Many media pundits, like NBC’s Chuck Todd, seem to think that this is the beginning of the impeachment of President Trump.  Chuck Todd had this to say on Meet the Press:

The fact of the matter is this is the first unofficial hearing of the impeachment process. Whether you want to call it that or not, that’s what history’s going to show this, at this point.  ….This is going to be decided in either a ballot box or on the floor of the United States Senate.

Presumably, by being decided in “a ballot box,” Chuck Todd means the Trump situation will be handled during the 2020 presidential election.  Yet, if Trump is defeated by ballot, he can’t be impeached successfully as he would no longer hold office.  Could there be criminal charges brought against Trump for the various crimes and misdemeanors he has committed while in office?  That’s purely a legal possibility.

However, it is a political implausibility. The historical record is very kind to criminal American presidents.  President Gerald Ford infamously granted “a full, free, and absolute pardon unto Richard Nixon for all offenses against the United States which he, Richard Nixon, has committed or may have committed or taken part in during the period from January 20, 1969 through August 9, 1974.”

In more recent history, the question arose of prosecuting George W. Bush for the various crimes he committed in office.  These crimes included but were not limited to lying to Congress by fabricating evidence to violate international law to justify the invasion and destruction of the sovereign nation of Iraq and the construction of a global torture regime.

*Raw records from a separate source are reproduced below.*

(* ===== verification/QuicklistOps.v ===== *)
(** * Quicklists without compression: insertion, ranges, iteration

    The operations in the middle of a list, for lists whose nodes are not compressed (the
    default of the configuration): look-up from either end, insertion with splitting and
    merging of nodes, replacement, deletion of ranges, iterators in both directions with
    deletion on the way. *)

From S2P Require Import Prelude Endian Util Lzf Listpack ZiplistDefs Ziplist ZiplistOps QuicklistDefs Quicklist.
Local Open Scope Z_scope.

Section uncompressed.
Context `{HH : Host} (junk : nat -> byte) (uninit : Z -> Z).
Implicit Types n : quicklistNode.
Implicit Types q : quicklist.
Implicit Types es : list (list byte).
Implicit Types ess : list (list (list byte)).

(** ** Lists without compression *)

(** A place in the list: the element [r] of the node [n], uncompressed. *)
Record located q ess1 es ess2 n rsA (r : rentry) rsB : Prop := {
  lc_repr : ql_repr q (ess1 ++ es :: ess2);
  lc_node : q_nodes q !! length ess1 = Some n;
  lc_raw : raw n;
  lc_zl : zl_repr (n_zl n) (rsA ++ r :: rsB);
  lc_es : es = rsA.*2 ++ r.2 :: rsB.*2
}.

Lemma q_set_id q i n : q_nodes q !! i = Some n -> q_set q i n = q.
Proof. intros Hn. unfold q_set, q_with_nodes. rewrite list_insert_id by done. by destruct q. Qed.

Lemma for_use_raw q i n : q_nodes q !! i = Some n -> raw n -> on_node (quicklistDecompressNodeForUse junk) q (Some i) = Some q.
Proof. intros Hn Hr. cbn [on_node]. rewrite Hn. cbn [mbind option_bind]. rewrite (raw_for_use junk) by done. cbn [mbind option_bind]. by rewrite q_set_id. Qed.

Lemma decompress_raw q i n : q_nodes q !! i = Some n -> raw n -> on_node (quicklistDecompressNode junk) q (Some i) = Some q.
Proof. intros Hn Hr. cbn [on_node]. rewrite Hn. cbn [mbind option_bind]. rewrite (raw_decompress junk) by done. cbn [mbind option_bind]. by rewrite q_set_id. Qed.

Lemma compress_off q i : q_compress q = 0 -> __quicklistCompress junk uninit q i = Some q.
Proof. intros E. unfold __quicklistCompress, quicklistAllowsCompression. by rewrite E. Qed.

Lemma all_nodes_raw q ess : ql_repr q ess -> q_compress q = 0 -> Forall raw (q_nodes q).
Proof. intros Hq Hc. by apply (co_off _ _ (qr_comp _ _ Hq)). Qed.

(** A node is replaced by one with other elements. *)
Lemma qreplace_repr q q1 ess1 es ess2 n zl es' : ql_repr q (ess1 ++ es :: ess2) -> q_nodes q !! length ess1 = Some n -> raw n ->
  zl_holds zl es' -> es' <> [] -> Z.of_nat (length es') < 2 ^ 16 -> zbound (concat (ess1 ++ es' :: ess2)) < ql_max ->
  q1 = q_with_count (q_set q (length ess1) (plain_node zl (Z.of_nat (length es')))) (q_count q + (Z.of_nat (length es') - Z.of_nat (length es))) ->
  ql_repr q1 (ess1 ++ es' :: ess2) /\ same_options q q1.
Proof.
  intros Hq Hlk Hr Hh Hne Hs Hb ->. split; [|done]. destruct (len_small _ _ Hq) as [_ Hc64].
  destruct (nodes_split q ess1 es ess2 Hq) as (l1 & n0 & l2 & Eq & El & Hf1 & Hn & Hf2 & Hlk'). rewrite Hlk in Hlk'. injection Hlk' as <-.
  pose proof (qr_ne _ _ Hq) as Hs0. apply Forall_app in Hs0 as [Hs1 Hs2]. apply Forall_cons in Hs2 as [[_ Hs0] Hs2].
  split; cbn [q_nodes q_with_count q_set q_with_nodes q_compress q_fill q_len q_count]; try apply Hq.
  - rewrite Eq, <- El, replace_middle, fmap_full_middle. apply Forall2_app; [done|]. apply Forall2_cons. split; [by apply plain_ok|done].
  - apply Forall_app. split; [done|]. constructor; [|done]. split; [done|lia].
  - rewrite (qr_count _ _ Hq) in *. rewrite !concat_mid, !length_app in *. pose proof (zbound_length (concat ess1 ++ es' ++ concat ess2)) as Hz.
    rewrite !length_app in Hz. change (2 ^ 64) with 18446744073709551616 in *. rewrite uwrap_small by lia. lia.
  - rewrite (qr_len _ _ Hq), !length_app. done.
  - eapply comp_same_raw; [apply Hq|by rewrite length_insert|]. by eapply raw_at_update.
  - done.
Qed.

(** *** Look-up *)

(** The node an index falls into, from either end. *)
Lemma index_node_spec (fwd : bool) index ess1 es : forall ess2 l i a, Forall2 node_ok l (full <$> (ess1 ++ es :: ess2)) ->
  0 <= a -> a + Z.of_nat (length (concat (ess1 ++ es :: ess2))) < 2 ^ 64 ->
  a + Z.of_nat (length (concat ess1)) <= index < a + Z.of_nat (length (concat ess1)) + Z.of_nat (length es) ->
  index_node l fwd i a index = Some ((if fwd then i + length ess1 else i - length ess1)%nat, a + Z.of_nat (length (concat ess1))).
Proof.
  induction ess1 as [|es1 ess1 IH]; intros ess2 l i a Hf Ha Hmax Hi; cbn [app fmap list_fmap] in Hf;
    apply Forall2_cons_inv_r in Hf as (n & l' & Hn & Hf & ->); cbn [index_node]; rewrite (nk_count _ _ Hn); cbn [snd full concat app length] in *.
  - rewrite length_app in Hmax. rewrite uwrap_small by lia. rewrite (proj2 (Z.gtb_lt _ _)) by lia. rewrite Nat.add_0_r, Nat.sub_0_r, Z.add_0_r. by destruct fwd.
  - rewrite !length_app in *. rewrite uwrap_small by lia. rewrite Z.gtb_ltb, (proj2 (Z.ltb_ge _ _)) by lia.
    rewrite (IH ess2) by (done || rewrite ?length_app; lia). f_equal. f_equal; [destruct fwd; lia|lia].
Qed.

However, once Barack Obama was elected president, he believed “we need to look forward as opposed to looking backward.”  And so President Obama ordered his Justice Department to grant full immunity to CIA torturers.

Given the historical record, it is unlikely that if Trump is defeated in 2020, the future Democratic president will pursue criminal prosecutions against him or officials in his administration.

So what about “deciding” the Trump situation on the floor of the United States Senate? Because the United States has an archaic political system meant to shelter political elites from popular control and accountability, it is difficult to remove the head of state in an emergency.  Article I, Section 2, Clause 5 of the Constitution grants the House of Representatives the constitutional power to draft articles of impeachment.  The articles of impeachment must pass a simple majority vote.  Currently, there are 235 Democratic Congressmen and women to the Republicans’ 197.  It takes merely 218 to pass a majority vote, so if the Democrats have the political will, they can begin impeachment tomorrow.

Per Article I, Section 3, Clause 6, conviction must take place in the Senate.  However, it is not decided by simple majority but instead by two-thirds super majority. The Republicans currently have a majority with 53 Senators.  That leaves 46 Democrats and 1 Independent (Senator Angus King of Maine — typically caucuses with Democrats).  In order for conviction to be successful, there would need to be 67 Senators voting in favor. In other words, assuming all 46 Democrats and 1 Independent vote in favor of conviction, there would still need to be 20 Republican Senators who also vote against a Republican president.

And not just any Republican president but a very popular one among Republicans. While 52% of Americans disapprove of the way Donald Trump is handling his job as president, that disapproval rating is starkly partisan. The same poll as of Feb 1-10 2019 shows a 89% approval rating of Donald Trump by Republicans (with a mere 5% approval rating among Democrats).  The same Republicans that approve of Donald Trump are the ones who elect those Republican Senators.

Is it possible that enough evidence will come out through subsequent hearings that either Trump’s approval rating among Republicans will tank or some Republican Senators would be willing to defect and vote in favor of conviction? Nothing is out of the realm of possibilities, but again, it is highly implausible that events will play out in this way.

What’s likely to occur is that the Democrats will continue to hold public hearings. These hearings will simultaneously erode Trump’s approval rating with independents and galvanize the Democratic base for the 2020 election. The goal of the Democrats for the foreseeable future is not to establish social justice but to use their power in one chamber of Congress to score a political victory in 2020.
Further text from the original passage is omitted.